Activity: Only those lines in the data below from the line containing "(** What one" through the line containing "chain_step i st", both included, should be restated word for word.

[Data shown]

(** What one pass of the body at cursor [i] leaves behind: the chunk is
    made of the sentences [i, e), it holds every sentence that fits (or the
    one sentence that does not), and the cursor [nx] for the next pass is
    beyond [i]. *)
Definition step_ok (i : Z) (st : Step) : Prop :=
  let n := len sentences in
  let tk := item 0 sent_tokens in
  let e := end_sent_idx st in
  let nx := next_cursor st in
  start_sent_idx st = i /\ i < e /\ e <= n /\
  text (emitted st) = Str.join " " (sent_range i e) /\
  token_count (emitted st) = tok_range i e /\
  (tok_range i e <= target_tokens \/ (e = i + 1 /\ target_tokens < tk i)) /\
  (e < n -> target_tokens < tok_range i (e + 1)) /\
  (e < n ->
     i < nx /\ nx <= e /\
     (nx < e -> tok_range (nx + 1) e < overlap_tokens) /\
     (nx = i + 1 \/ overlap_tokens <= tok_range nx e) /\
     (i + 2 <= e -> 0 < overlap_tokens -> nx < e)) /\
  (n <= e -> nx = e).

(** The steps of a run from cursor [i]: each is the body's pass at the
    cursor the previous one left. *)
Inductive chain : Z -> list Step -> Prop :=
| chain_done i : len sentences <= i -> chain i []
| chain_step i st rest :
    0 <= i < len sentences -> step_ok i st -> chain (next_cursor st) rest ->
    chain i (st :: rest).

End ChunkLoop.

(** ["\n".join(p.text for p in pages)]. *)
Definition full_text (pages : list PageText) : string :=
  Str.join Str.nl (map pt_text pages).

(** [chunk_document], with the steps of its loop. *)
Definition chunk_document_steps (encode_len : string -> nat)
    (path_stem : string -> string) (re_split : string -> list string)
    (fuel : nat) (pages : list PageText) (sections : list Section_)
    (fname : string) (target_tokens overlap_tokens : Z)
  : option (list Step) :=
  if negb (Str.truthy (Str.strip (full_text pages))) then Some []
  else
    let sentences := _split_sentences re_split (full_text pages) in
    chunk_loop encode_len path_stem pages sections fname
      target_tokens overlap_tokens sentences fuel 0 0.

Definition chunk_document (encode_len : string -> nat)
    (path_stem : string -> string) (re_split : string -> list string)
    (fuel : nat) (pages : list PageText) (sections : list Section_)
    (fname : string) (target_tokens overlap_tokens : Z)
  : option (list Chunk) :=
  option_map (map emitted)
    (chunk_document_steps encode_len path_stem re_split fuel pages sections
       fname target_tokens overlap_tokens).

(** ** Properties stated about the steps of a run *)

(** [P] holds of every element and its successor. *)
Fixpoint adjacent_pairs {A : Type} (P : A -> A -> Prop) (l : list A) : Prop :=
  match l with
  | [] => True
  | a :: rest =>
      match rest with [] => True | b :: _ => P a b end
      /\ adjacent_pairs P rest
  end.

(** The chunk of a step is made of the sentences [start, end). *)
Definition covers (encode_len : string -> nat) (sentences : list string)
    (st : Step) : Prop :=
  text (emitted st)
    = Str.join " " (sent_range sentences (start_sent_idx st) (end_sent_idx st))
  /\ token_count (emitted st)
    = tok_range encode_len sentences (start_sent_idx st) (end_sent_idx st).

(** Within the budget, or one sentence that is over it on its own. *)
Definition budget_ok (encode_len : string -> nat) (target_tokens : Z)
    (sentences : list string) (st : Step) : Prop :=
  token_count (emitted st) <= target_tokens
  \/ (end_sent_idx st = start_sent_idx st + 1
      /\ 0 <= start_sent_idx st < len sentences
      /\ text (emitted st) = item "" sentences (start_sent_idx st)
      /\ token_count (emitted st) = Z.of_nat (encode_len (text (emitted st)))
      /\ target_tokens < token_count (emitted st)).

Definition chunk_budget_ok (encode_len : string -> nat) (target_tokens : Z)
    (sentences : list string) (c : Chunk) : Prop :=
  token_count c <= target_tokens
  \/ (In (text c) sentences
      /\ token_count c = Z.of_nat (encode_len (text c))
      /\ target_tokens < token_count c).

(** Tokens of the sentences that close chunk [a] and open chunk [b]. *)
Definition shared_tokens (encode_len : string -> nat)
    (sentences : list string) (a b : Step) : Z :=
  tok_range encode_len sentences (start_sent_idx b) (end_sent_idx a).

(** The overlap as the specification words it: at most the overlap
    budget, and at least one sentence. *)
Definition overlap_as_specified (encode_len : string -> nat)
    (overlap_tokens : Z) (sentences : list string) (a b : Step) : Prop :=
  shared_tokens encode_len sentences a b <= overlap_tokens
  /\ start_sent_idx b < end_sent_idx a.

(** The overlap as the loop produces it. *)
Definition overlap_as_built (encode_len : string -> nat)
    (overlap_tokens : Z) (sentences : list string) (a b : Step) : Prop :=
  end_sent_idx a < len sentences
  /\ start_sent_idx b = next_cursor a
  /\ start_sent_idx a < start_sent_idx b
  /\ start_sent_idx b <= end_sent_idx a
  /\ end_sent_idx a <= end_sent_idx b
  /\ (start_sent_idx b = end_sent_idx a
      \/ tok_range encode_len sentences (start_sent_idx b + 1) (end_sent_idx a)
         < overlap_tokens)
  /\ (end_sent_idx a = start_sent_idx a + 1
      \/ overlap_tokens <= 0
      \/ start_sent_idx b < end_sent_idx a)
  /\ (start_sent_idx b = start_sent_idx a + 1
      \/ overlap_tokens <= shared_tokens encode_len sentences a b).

[/Data shown]
[Data shown]

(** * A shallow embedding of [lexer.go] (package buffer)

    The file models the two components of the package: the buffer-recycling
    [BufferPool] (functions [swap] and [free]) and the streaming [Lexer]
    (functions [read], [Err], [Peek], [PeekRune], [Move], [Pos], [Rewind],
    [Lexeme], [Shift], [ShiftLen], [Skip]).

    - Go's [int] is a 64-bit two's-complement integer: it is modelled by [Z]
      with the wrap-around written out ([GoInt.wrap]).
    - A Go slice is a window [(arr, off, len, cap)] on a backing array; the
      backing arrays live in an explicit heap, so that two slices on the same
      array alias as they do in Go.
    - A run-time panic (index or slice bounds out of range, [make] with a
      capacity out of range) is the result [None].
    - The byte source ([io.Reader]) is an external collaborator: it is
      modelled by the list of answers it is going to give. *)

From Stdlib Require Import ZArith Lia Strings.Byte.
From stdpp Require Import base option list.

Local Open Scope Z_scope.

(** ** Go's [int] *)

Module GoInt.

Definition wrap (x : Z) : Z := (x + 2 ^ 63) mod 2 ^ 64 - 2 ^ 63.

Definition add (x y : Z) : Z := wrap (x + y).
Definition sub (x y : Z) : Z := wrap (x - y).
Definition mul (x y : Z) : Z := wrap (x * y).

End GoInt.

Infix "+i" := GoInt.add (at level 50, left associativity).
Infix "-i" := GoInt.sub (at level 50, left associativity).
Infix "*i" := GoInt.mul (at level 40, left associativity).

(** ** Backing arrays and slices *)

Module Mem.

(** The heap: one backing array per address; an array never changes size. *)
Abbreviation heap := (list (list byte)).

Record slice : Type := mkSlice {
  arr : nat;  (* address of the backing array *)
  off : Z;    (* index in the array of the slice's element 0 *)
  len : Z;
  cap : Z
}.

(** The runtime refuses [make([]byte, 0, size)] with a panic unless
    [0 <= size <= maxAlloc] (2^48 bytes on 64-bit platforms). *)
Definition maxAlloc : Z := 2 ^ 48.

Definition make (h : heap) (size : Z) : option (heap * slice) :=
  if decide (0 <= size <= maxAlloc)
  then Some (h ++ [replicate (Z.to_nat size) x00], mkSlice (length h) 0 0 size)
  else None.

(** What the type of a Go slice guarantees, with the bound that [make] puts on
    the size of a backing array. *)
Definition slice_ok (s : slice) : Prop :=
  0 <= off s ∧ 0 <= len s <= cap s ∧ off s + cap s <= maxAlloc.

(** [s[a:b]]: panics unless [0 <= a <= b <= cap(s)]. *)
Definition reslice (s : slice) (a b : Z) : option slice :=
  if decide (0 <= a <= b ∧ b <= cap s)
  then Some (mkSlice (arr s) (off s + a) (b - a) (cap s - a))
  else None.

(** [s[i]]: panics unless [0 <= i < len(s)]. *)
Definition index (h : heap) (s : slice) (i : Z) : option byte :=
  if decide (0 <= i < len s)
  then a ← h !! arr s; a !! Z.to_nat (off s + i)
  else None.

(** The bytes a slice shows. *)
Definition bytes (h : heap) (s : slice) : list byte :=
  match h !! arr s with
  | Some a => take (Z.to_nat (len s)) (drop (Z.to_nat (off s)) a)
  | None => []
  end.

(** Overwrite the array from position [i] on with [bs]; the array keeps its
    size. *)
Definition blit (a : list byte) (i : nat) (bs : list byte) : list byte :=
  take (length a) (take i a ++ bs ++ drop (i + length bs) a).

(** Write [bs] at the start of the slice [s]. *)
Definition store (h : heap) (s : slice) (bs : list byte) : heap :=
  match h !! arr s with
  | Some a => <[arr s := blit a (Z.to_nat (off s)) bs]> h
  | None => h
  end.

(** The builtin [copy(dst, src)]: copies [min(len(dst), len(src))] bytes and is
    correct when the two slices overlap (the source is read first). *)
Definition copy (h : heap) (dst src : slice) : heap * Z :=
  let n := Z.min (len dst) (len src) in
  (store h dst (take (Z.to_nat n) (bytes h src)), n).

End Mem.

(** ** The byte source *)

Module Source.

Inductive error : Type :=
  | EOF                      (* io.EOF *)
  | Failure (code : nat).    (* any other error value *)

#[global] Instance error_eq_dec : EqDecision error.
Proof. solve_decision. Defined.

[/Data shown]

Reply:
(** What one pass of the body at cursor [i] leaves behind: the chunk is
    made of the sentences [i, e), it holds every sentence that fits (or the
    one sentence that does not), and the cursor [nx] for the next pass is
    beyond [i]. *)
Definition step_ok (i : Z) (st : Step) : Prop :=
  let n := len sentences in
  let tk := item 0 sent_tokens in
  let e := end_sent_idx st in
  let nx := next_cursor st in
  start_sent_idx st = i /\ i < e /\ e <= n /\
  text (emitted st) = Str.join " " (sent_range i e) /\
  token_count (emitted st) = tok_range i e /\
  (tok_range i e <= target_tokens \/ (e = i + 1 /\ target_tokens < tk i)) /\
  (e < n -> target_tokens < tok_range i (e + 1)) /\
  (e < n ->
     i < nx /\ nx <= e /\
     (nx < e -> tok_range (nx + 1) e < overlap_tokens) /\
     (nx = i + 1 \/ overlap_tokens <= tok_range nx e) /\
     (i + 2 <= e -> 0 < overlap_tokens -> nx < e)) /\
  (n <= e -> nx = e).

(** The steps of a run from cursor [i]: each is the body's pass at the
    cursor the previous one left. *)
Inductive chain : Z -> list Step -> Prop :=
| chain_done i : len sentences <= i -> chain i []
| chain_step i st rest :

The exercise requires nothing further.